Phil Williams, now serving as Mountlake Terrace’s interim public works director, said he has worked with Clifton for more than 15 years, including time when they were both at the City of Edmonds. “He is the most capable, thorough and compassionate local government employee I have encountered in that time,” Williams said. “He is loyal to both his employer and his coworkers and is highly ethical. He will truly be missed in Mountlake Terrace just as he has been in Snohomish County and Edmonds during a long career in local government.”

Bernadette Taylor-Moses, an administrative assistant in the Mountlake Terrace public works department, noted that Clifton “was at the helm of the new city hall project leading up to and during the height of the pandemic. He took every new twist and turn in stride, working with others to create a wonderful new facility for the staff and community of Mountlake Terrace.

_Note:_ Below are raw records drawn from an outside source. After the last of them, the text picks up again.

(* ===== verification/ClusterController.v ===== *)
(** * GKE clusters: what the controller promises *)

From S2P Require Import Prelude GoBase64 Libs Contract Gcp Nested ClusterTypes ContainerAPI ClusterGenerate ClusterLate Cluster.

(** ** Errors *)

Definition cluster_fails (observing : bool) (X : Type) (e : ClusterE X) : X → bool :=
  match e with
  | ClustersGet _ => read_fails (if observing then IsErrorNotFound else no_excuse)
  | ClustersDelete _ => write_fails IsErrorNotFound
  | ClustersCreate _ _ | ClustersUpdate _ _ | ClustersSetLegacyAbac _ _ | ClustersSetMaintenancePolicy _ _
  | ClustersSetNetworkPolicy _ _ | ClustersSetResourceLabels _ _ | NodePoolsDelete _ => write_fails no_excuse
  | KubeUpdate _ => read_fails no_excuse
  end.

(** The API answers with a cluster that the spec can be late initialized from. *)
Definition late_initializable (cr : Cluster) (X : Type) (e : ClusterE X) : X → Prop :=
  match e with
  | ClustersGet _ => λ r, match r with inl c => LateInitializeSpec cr.(ForProvider) c ≠ Panics | inr _ => True end
  | _ => λ _, True
  end.

(** What Observe may do: read the cluster, and write back the resource with
    another spec, which keeps what the user set. *)
Definition cluster_observes (projectID : string) (cr : Cluster) (X : Type) (e : ClusterE X) : Prop :=
  match e with
  | ClustersGet name => name = cluster_name projectID cr
  | KubeUpdate cr' => keeps_cluster cr.(ForProvider) cr'.(ForProvider) ∧ cr'.(ForProvider) ≠ cr.(ForProvider) ∧
      cr' = {| cr with ForProvider := cr'.(ForProvider); AtProvider := cr'.(AtProvider) |}
  | _ => False
  end.

(** The config that was generated has an entry under the name of the cluster. *)
Lemma connectionDetails_spec write c :
  connectionDetails write c = Returns
    (auth ← c.(acl_MasterAuth); ca ← DecodeString auth.(ama_ClusterCaCertificate);
     cert ← DecodeString auth.(ama_ClientCertificate); key ← DecodeString auth.(ama_ClientKey);
     let server := String.append "https://" c.(acl_Endpoint) in
     match write {|
         kcfg_Clusters := {[ c.(acl_Name) := {| kc_Server := server; kc_CertificateAuthorityData := ca |} ]};
         kcfg_Contexts := {[ c.(acl_Name) := {| kx_Cluster := c.(acl_Name); kx_AuthInfo := c.(acl_Name) |} ]};
         kcfg_AuthInfos := {[ c.(acl_Name) := {| ka_Username := auth.(ama_Username); ka_Password := auth.(ama_Password);
           ka_ClientCertificateData := cert; ka_ClientKeyData := key |} ]};
         kcfg_CurrentContext := c.(acl_Name) |} with
     | inr _ => None
     | inl raw => Some (<["endpoint" := server]> (<["username" := auth.(ama_Username)]>
         (<["password" := auth.(ama_Password)]> (<["clusterCA" := ca]> (<["clientCert" := cert]>
         (<["clientKey" := key]> {[ "kubeconfig" := raw ]}))))))
     end).
Proof.
  unfold connectionDetails, GenerateClientConfig. destruct (acl_MasterAuth c) as [auth|]; simpl; [|done].
  destruct (DecodeString auth.(ama_ClusterCaCertificate)); simpl; [|done].
  destruct (DecodeString auth.(ama_ClientCertificate)); simpl; [|done].
  destruct (DecodeString auth.(ama_ClientKey)); simpl; [|done].
  destruct (write _); simpl; [|done]. by rewrite !lookup_singleton_eq.
Qed.

(** The update that IsUpToDate chose makes one call and does not panic. *)
Lemma call_update_errors i c s name :
  differs i c s = true →
  ∃ e : ClusterE (option error), call_update (update_for i s) name = Call e Done ∧ cluster_fails false _ e = write_fails no_excuse.
Proof.
  destruct s; simpl; try (by eexists). destruct (cp_LegacyAbac i); simpl; [by eexists|].
  by rewrite bool_decide_eq_true_2.
Qed.

(** What Observe does once the spec is complete cannot fail. *)
Ltac observe_tail :=
  rewrite cluster_IsUpToDate_spec; destruct (first_difference _ _); simpl; rewrite connectionDetails_spec; simpl.

(** ** Properties *)

Section handlers.
Context `{Libs} `{!CopySucceeds}.
Variable write : kubeConfig → string + error.
Variable projectID : string.
Variable cr : Cluster.

Lemma cluster_observe_errors :
  errors_given (late_initializable cr) (cluster_fails true) (Observe write projectID (Some cr)).
Proof using Type*.
  unfold errors_given, Observe. cbn [mbind prog_bind prog_bind_ call errors_from cluster_fails late_initializable].
  intros [c|err] Hlate; [|simpl; walk_done]. destruct (LateInitializeSpec _ c) as [i|]; [|done]. simpl.
  destruct (negb (cmp_Equal _ _ _)); simpl; [intros [cr'|err] _; simpl; [|walk_done]|]; observe_tail; walk_done.
Qed.
Lemma cluster_observe_calls :
  calls_only (cluster_observes projectID cr) (Observe write projectID (Some cr)).
Proof using Type*.
  simpl. split; [done|]. intros [c|err]; simpl; [|done]. destruct (LateInitializeSpec _ c) as [i|] eqn:Hl; [|done]. simpl.
  destruct (negb (cmp_Equal _ _ _)) eqn:Hne; simpl; [split; [|intros [cr'|err]; simpl; [|done]]|];
    try (by observe_tail).
  apply negb_true_iff, cmp_Equal_false in Hne.
  split_and!; [by eapply cluster_LateInitializeSpec_keeps|congruence|done].
Qed.
Lemma cluster_create_errors : errors_iff (cluster_fails false) (Create projectID (Some cr)).
Proof using Type*. unfold errors_iff, errors_given, Create. case_bool_decide; simpl; walk. Qed.
Lemma cluster_update_errors : errors_iff (cluster_fails false) (Update projectID (Some cr)).
Proof using Type*.
  unfold errors_iff, errors_given, Update. case_bool_decide; simpl; [walk_done|]. intros [c|err] _; simpl; [|walk_done].
  rewrite cluster_IsUpToDate_spec. destruct (first_difference _ c) as [s|] eqn:Hs; simpl; [|walk_done].
  apply find_some in Hs as [_ Hd]. destruct (call_update_errors _ _ _ (cluster_name projectID cr) Hd) as (e & He & Hf).
  rewrite He. simpl. rewrite Hf. walk.
Qed.
Lemma cluster_delete_errors : errors_iff (cluster_fails false) (Delete projectID (Some cr)).
Proof using Type*. unfold errors_iff, errors_given, Delete. case_bool_decide; simpl; walk. Qed.
End handlers.

(** C29: while the API answers with clusters the spec can be late initialized
    from, the handlers of the Cluster controller do not panic and return an error
    exactly when one of their calls failed, where NotFound is no failure of
    Observe's Get nor of Delete. Observe only reads the cluster and writes back a
    spec that keeps what the user set, but for the client certificate config of
    the master, which is overwritten. Nothing is created, updated or deleted
    while the status says that this is already under way. *)
Theorem cluster_controller_errors `{Libs} `{!CopySucceeds} write projectID cr :
  errors_given (late_initializable cr) (cluster_fails true) (Observe write projectID (Some cr)) ∧
  calls_only (cluster_observes projectID cr) (Observe write projectID (Some cr)) ∧
  errors_iff (cluster_fails false) (Create projectID (Some cr)) ∧
  errors_iff (cluster_fails false) (Update projectID (Some cr)) ∧
  errors_iff (cluster_fails false) (Delete projectID (Some cr)) ∧
  (cr.(AtProvider).(co_Status) = ClusterStateProvisioning →
     calls_only (λ _ _, False) (Create projectID (Some cr)) ∧ calls_only (λ _ _, False) (Update projectID (Some cr))) ∧
  (cr.(AtProvider).(co_Status) = ClusterStateReconciling → calls_only (λ _ _, False) (Update projectID (Some cr))) ∧
  (cr.(AtProvider).(co_Status) = ClusterStateStopping → calls_only (λ _ _, False) (Delete projectID (Some cr))).
Proof.
  split_and!; [apply cluster_observe_errors|apply cluster_observe_calls|apply cluster_create_errors
    |apply cluster_update_errors|apply cluster_delete_errors|..]; intros Hst; unfold Create, Update, Delete.
  - rewrite !bool_decide_eq_true_2; [done|by right|done].
  - rewrite bool_decide_eq_true_2; [done|by left].
  - rewrite bool_decide_eq_true_2; done.
Qed.

Definition example_resource : Cluster := fresh "c" example_parameters (GenerateObservation zero_apiCluster).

“He’s definitely made a difference within the community and has guided the employees of the City of Mountlake into a new era with his leadership skills,” Taylor-Moses said.

Reflecting on his city government experiences, Clifton expressed his “sincere appreciation for anyone and everyone who takes the time to invest themselves in their community,” whether it’s speaking at city council meetings, volunteering for work parties or running for office.

“That’s what I really enjoy about this job. I like community building, and you can’t do that without the community,” Clifton said. He also praised his co-workers, “who were amazing individuals. I couldn’t have asked for better teammates throughout my career. And the elected officials as well.”

Clifton said he looks forward to traveling, taking time for more creative endeavors and just relaxing after a busy career in government service.